Si las miradas matasen

Bueno, hoy Don Bimbas ha montado el número nada más salir de casa para ir a la piscina. Ha sido porque su hermano ha llamado al ascensor en vez de él. Pues para qué quieres más.

Se niega a caminar. Lo hace in extremis, cuando ve que la puerta del ascensor se va a cerrar con él fuera (o con él dentro, según lo que no le convenga).

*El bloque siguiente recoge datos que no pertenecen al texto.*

(** * Virtualboy: spatial index, scroll coordinate engine and lifecycle manager

    A shallow embedding of class [KDTree] ([src/kdTree.ts]) and of
    class [Virtualboy] in the revision that caps the scroll surface
    ([MAX_SCROLL_HEIGHT], [MAX_SCROLL_WIDTH]) and queues the visibility
    refresh ([updateQueued]); [src/virtualboy.ts] holds an earlier
    revision without either.  [measureElement] and
    [getElementDimensions] of [src/measure.ts] are embedded in module
    [Measure].

    Numbers.  JavaScript numbers are modelled as rationals [Q]: the
    code only adds, subtracts, multiplies, divides (behind a guard on
    the divisor) and compares them.  Rounding, [NaN] and the infinities
    of IEEE doubles are outside the model.

    Objects.  Host nodes and tracked items are mutable objects that
    several owners refer to; each kind lives in a store and is referred
    to by address, so that a write through one reference is seen
    through the others. *)

From Stdlib Require Import QArith Qminmax Lqa.
From Stdlib Require Import List String Bool Arith Lia DecimalString DecimalNat Permutation.
Import ListNotations.

Open Scope Q_scope.

(** ** JavaScript comparisons on numbers *)

Definition Qltb (a b : Q) : bool := negb (Qle_bool b a).   (* a <  b *)
Definition Qleb (a b : Q) : bool := Qle_bool a b.          (* a <= b *)
Definition Qgtb (a b : Q) : bool := Qltb b a.              (* a >  b *)
Definition Qgeb (a b : Q) : bool := Qle_bool b a.          (* a >= b *)

(** [Math.max] and [Math.min] on two numbers. *)
Definition Math_max (a b : Q) : Q := if Qltb a b then b else a.
Definition Math_min (a b : Q) : Q := if Qltb b a then b else a.

(** ** Data model ([src/types.ts]) *)

Module Rect.
Record t : Type := mk { x : Q; y : Q; width : Q; height : Q }.
End Rect.
Definition Rect : Type := Rect.t.

(** A host node is referred to by its address in the host's node store. *)
Definition NodeRef : Type := nat.

Module VirtualElement.
Record t : Type := mk {
    id : string;
    element : NodeRef;
    rect : Rect;
    isVisible : bool;
    originalDisplay : string
  }.
End VirtualElement.
Definition VirtualElement : Type := VirtualElement.t.

(** ** The spatial index ([class KDTree]) *)

Module KDTree.

Inductive KDNode (E : Type) : Type :=
| Null : KDNode E
| Node (element : E) (axis : nat) (left right : KDNode E) : KDNode E.
Arguments Null {E}.
Arguments Node {E} element axis left right.

Section Tree.
  (** The tree only reads [element.rect] and [element.id].  [E] is what
      a node holds: a [VirtualElement] value when the tree is used on
      its own, a reference into the manager's object store when the
      manager shares its items with the tree. *)
Context {E : Type}.
Variable rectOf : E -> Rect.
Variable idOf : E -> string.

  (** [rect.x] when [axis === 0], [rect.y] otherwise. *)
Definition coord (axis : nat) (e : E) : Q :=
    if (axis =? 0)%nat then Rect.x (rectOf e) else Rect.y (rectOf e).

Fixpoint insertNode (node : KDNode E) (element : E) (depth : nat) : KDNode E :=
    match node with
    | Null => Node element (depth mod 2) Null Null
    | Node nelement naxis nleft nright =>
        let axis := (depth mod 2)%nat in
        let currentCoord := coord axis nelement in
        let elementCoord := coord axis element in
        if Qltb elementCoord currentCoord
        then Node nelement naxis (insertNode nleft element (depth + 1)) nright
        else Node nelement naxis nleft (insertNode nright element (depth + 1))
    end.

Definition insert (root : KDNode E) (element : E) : KDNode E :=
    insertNode root element 0.

Definition intersects (rect1 rect2 : Rect) : bool :=
    negb (Qgeb (Rect.x rect2) (Rect.x rect1 + Rect.width rect1)
          || Qleb (Rect.x rect2 + Rect.width rect2) (Rect.x rect1)
          || Qgeb (Rect.y rect2) (Rect.y rect1 + Rect.height rect1)
          || Qleb (Rect.y rect2 + Rect.height rect2) (Rect.y rect1)).

Definition contains (rect : Rect) (px py : Q) : bool :=
    Qgeb px (Rect.x rect) && Qleb px (Rect.x rect + Rect.width rect)
    && Qgeb py (Rect.y rect) && Qleb py (Rect.y rect + Rect.height rect).

  (** [results] is the array the source pushes to; the function returns
      it as it is after the call.  The source descends into [node.left]
      under [queryMinCoord < nodeCoord] and then again under
      [queryMinCoord <= nodeCoord]: both statements are live code. *)
Fixpoint queryRangeNode (node : KDNode E) (queryRect : Rect) (results : list E)
    : list E :=
    match node with
    | Null => results
    | Node nelement naxis nleft nright =>
        let results :=
          if intersects (rectOf nelement) queryRect
          then results ++ [nelement] else results in
        let nodeCoord := coord naxis nelement in
        let queryMinCoord :=
          if (naxis =? 0)%nat then Rect.x queryRect else Rect.y queryRect in
        let queryMaxCoord :=
          if (naxis =? 0)%nat then Rect.x queryRect + Rect.width queryRect
          else Rect.y queryRect + Rect.height queryRect in
        let results :=
          if Qltb queryMinCoord nodeCoord
          then queryRangeNode nleft queryRect results else results in
        let results :=
          if Qleb queryMinCoord nodeCoord
          then queryRangeNode nleft queryRect results else results in
        if Qgeb queryMaxCoord nodeCoord
        then queryRangeNode nright queryRect results else results
    end.

Definition queryRange (root : KDNode E) (queryRect : Rect) : list E :=
    queryRangeNode root queryRect [].
(** C2 (as amended): if some photo of the collection has an empty list
    of sizes, [extract_photo] raises [TypeError] (the unpacking of [None]
    in [pars_photo]) and returns no list and no mapping, whatever the
    other photos are. *)
Theorem extract_photo_empty_sizes_raises (photo_items : list photo_item) :
  Exists (fun item => sizes item = []) photo_items ->
  extract_photo (Z.of_nat (List.length photo_items)) photo_items
  = Raise TypeError.
Proof.
  intros Hex. unfold extract_photo, pars_photo. rewrite Nat2Z.id.
  pose proof (pars_photo_loop_items photo_items [] []) as Hloop.
  simpl in Hloop. rewrite Hloop, pars_items_TypeError; [reflexivity|].
  eapply Exists_impl; [|exact Hex].
  intros item Hnil. simpl in Hnil. rewrite Hnil. reflexivity.
Qed.

Lemma extract_photo_empty_sizes_raises_witness :
  extract_photo 3
    [mkItem 3 [mkSize 10 20 "a" "s"]; mkItem 4 []; mkItem 7 [mkSize 1 1 "c" "s"]]
  = Raise TypeError.
Proof.
  apply (extract_photo_empty_sizes_raises
    [mkItem 3 [mkSize 10 20 "a" "s"]; mkItem 4 []; mkItem 7 [mkSize 1 1 "c" "s"]]).
  apply Exists_cons_tl. apply Exists_cons_hd. reflexivity.
Defined.

(** C2 (as stated) fails on a collection whose second photo has no
    sizes: the export does not complete, though the export of the other
    two photos alone does. *)
Lemma extract_photo_halts_on_empty_sizes :
  ~ (exists json_list json_dict,
       extract_photo 3
         [mkItem 3 [mkSize 10 20 "a" "s"]; mkItem 4 [];
          mkItem 7 [mkSize 1 1 "c" "s"]]
       = Ok (json_list, json_dict)) /\
  extract_photo 2
    [mkItem 3 [mkSize 10 20 "a" "s"]; mkItem 7 [mkSize 1 1 "c" "s"]]
  = Ok ([mkEntry "3.jpg" "s"; mkEntry "7.jpg" "s"],
        [("3.jpg", "a"); ("7.jpg", "c")]).
Proof.
  split; [|reflexivity].
  intros (json_list & json_dict & H). vm_compute in H. discriminate.
Qed.

Lemma Forall2_map_self {A B : Type} (P : A -> B -> Prop) (f : A -> B) l :
  (forall x, In x l -> P x (f x)) -> Forall2 P l (map f l).
Proof.
  induction l as [|x l IH]; simpl; intros H; constructor.
  - apply H. left. reflexivity.
  - apply IH. intros y Hy. apply H. right. exact Hy.
Qed.

Lemma name_of_injective photo_items :
  Finite.Injective (name_of photo_items).
Proof. intros a b. apply name_of_inj. Qed.

(** C4: for a collection of well-formed photos the exported list has one
    entry per photo: it is the image, entry by entry, of a permutation of
    the collection, in which a photo whose like count [L] occurs once is
    named ["L.jpg"] and a photo whose like count occurs more than once is
    named ["L L.jpg"]. When the like counts are all distinct the entries
    follow the input order and their names are pairwise different. *)
Theorem extract_photo_names (photo_items : list photo_item) :
  Forall well_formed photo_items ->
  exists json_list json_dict,
    extract_photo (Z.of_nat (List.length photo_items)) photo_items
      = Ok (json_list, json_dict) /\
    List.length json_list = List.length photo_items /\
    (exists order,
       Permutation order photo_items /\
       Forall2
         (fun item entry =>
            let L := likes_count item in
            (List.length (group_of L photo_items) = 1%nat ->
             file_name entry = (str L ++ ".jpg")%string) /\
            ((1 < List.length (group_of L photo_items))%nat ->
             file_name entry = (str L ++ " " ++ str L ++ ".jpg")%string) /\
            selected item = Some (info_url (info_of item), size entry))
         order json_list) /\
    (NoDup (map likes_count photo_items) ->
     map file_name json_list
       = map (fun item => (str (likes_count item) ++ ".jpg")%string)
             photo_items /\
     NoDup (map file_name json_list)).
Proof.
  intros Hwf. apply well_formed_all_selectable in Hwf.
  exists (json_list_of photo_items), (json_dict_of photo_items).
  split; [apply extract_photo_spec; exact Hwf|].
  split; [|split].
  - unfold json_list_of. rewrite length_map.
    apply Permutation_length, by_group_perm.
  - exists (by_group photo_items). split; [apply by_group_perm|].
    unfold json_list_of. apply Forall2_map_self. intros item Hitem.
    simpl. split; [|split].
    + apply name_of_single.
    + apply name_of_multi.
    + assert (Hin : In item photo_items)
        by (eapply Permutation_in; [apply by_group_perm | exact Hitem]).
      rewrite Forall_forall in Hwf.
      destruct (selectable_selected item (Hwf item Hin))
        as (u & t & Hm & Hinfo).
      rewrite Hinfo. simpl. unfold selected. rewrite Hm. reflexivity.
  - intros Hnd. unfold json_list_of.
    rewrite (by_group_NoDup photo_items Hnd), map_map. simpl. split.
    + apply map_ext_in. intros item Hitem. apply name_of_single.
      apply group_of_length_NoDup; assumption.
    + rewrite <- (map_map likes_count (name_of photo_items)).
      apply Finite.Injective_map_NoDup; [apply name_of_injective | exact Hnd].
Qed.

Lemma extract_photo_names_witness :
  exists json_list json_dict,
    extract_photo 3
      [mkItem 3 [mkSize 10 20 "a" "s"; mkSize 30 10 "b" "m"];
       mkItem 7 [mkSize 1 1 "c" "s"];
       mkItem 3 [mkSize 2 2 "d" "o"]]
      = Ok (json_list, json_dict) /\
    List.length json_list = 3%nat.
Proof.
  destruct (extract_photo_names
      [mkItem 3 [mkSize 10 20 "a" "s"; mkSize 30 10 "b" "m"];
       mkItem 7 [mkSize 1 1 "c" "s"];
       mkItem 3 [mkSize 2 2 "d" "o"]])
    as (json_list & json_dict & Hex & Hlen & _).
  - repeat constructor; discriminate.
  - exists json_list, json_dict. split; [exact Hex | exact Hlen].
Defined.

Cuando sale del ascensor, en el portal se vuelve a tirar al suelo para continuar llorando. Pese a que le insisto, se niega a caminar. Así que decido salir del portal y dejarlo ahí. Se cierra la puerta con él dentro.

Él opta por imitar a Montserrat Caballé.

Yo continúo hacia la piscina. En esto que me cruzo con un matrimonio vecino que sale de otro portal de la urba que está más cerca de la entrada de la piscina y que va con dos amigas. Saludo. Cuando me sobrepasan y van hacia mi portal, se encuentran con mi energúmeno gritando desaforado.

BUENO.

Las dos amigas que se dan la vuelta para mirarme escandalizadas. De nuevo miran a Don Bimbas. Luego a mí, de arriba abajo. A Don Bimbas. A mí, que acabo de llegar a la puerta de la piscina, ergo salido del campo de visión de Don Bimbas, y considero que es momento de volver a por él.

Esas dos mujeres me siguen mirando que si las miradas mataran yo ya estaba en el suelo acribillada por una ráfaga de RPK-74 y con dos bombas H en mi ombligo. Porque por lo visto, en sus ratos libres, son jueces, y a mí ya me habían condenado por mala, malísima madre.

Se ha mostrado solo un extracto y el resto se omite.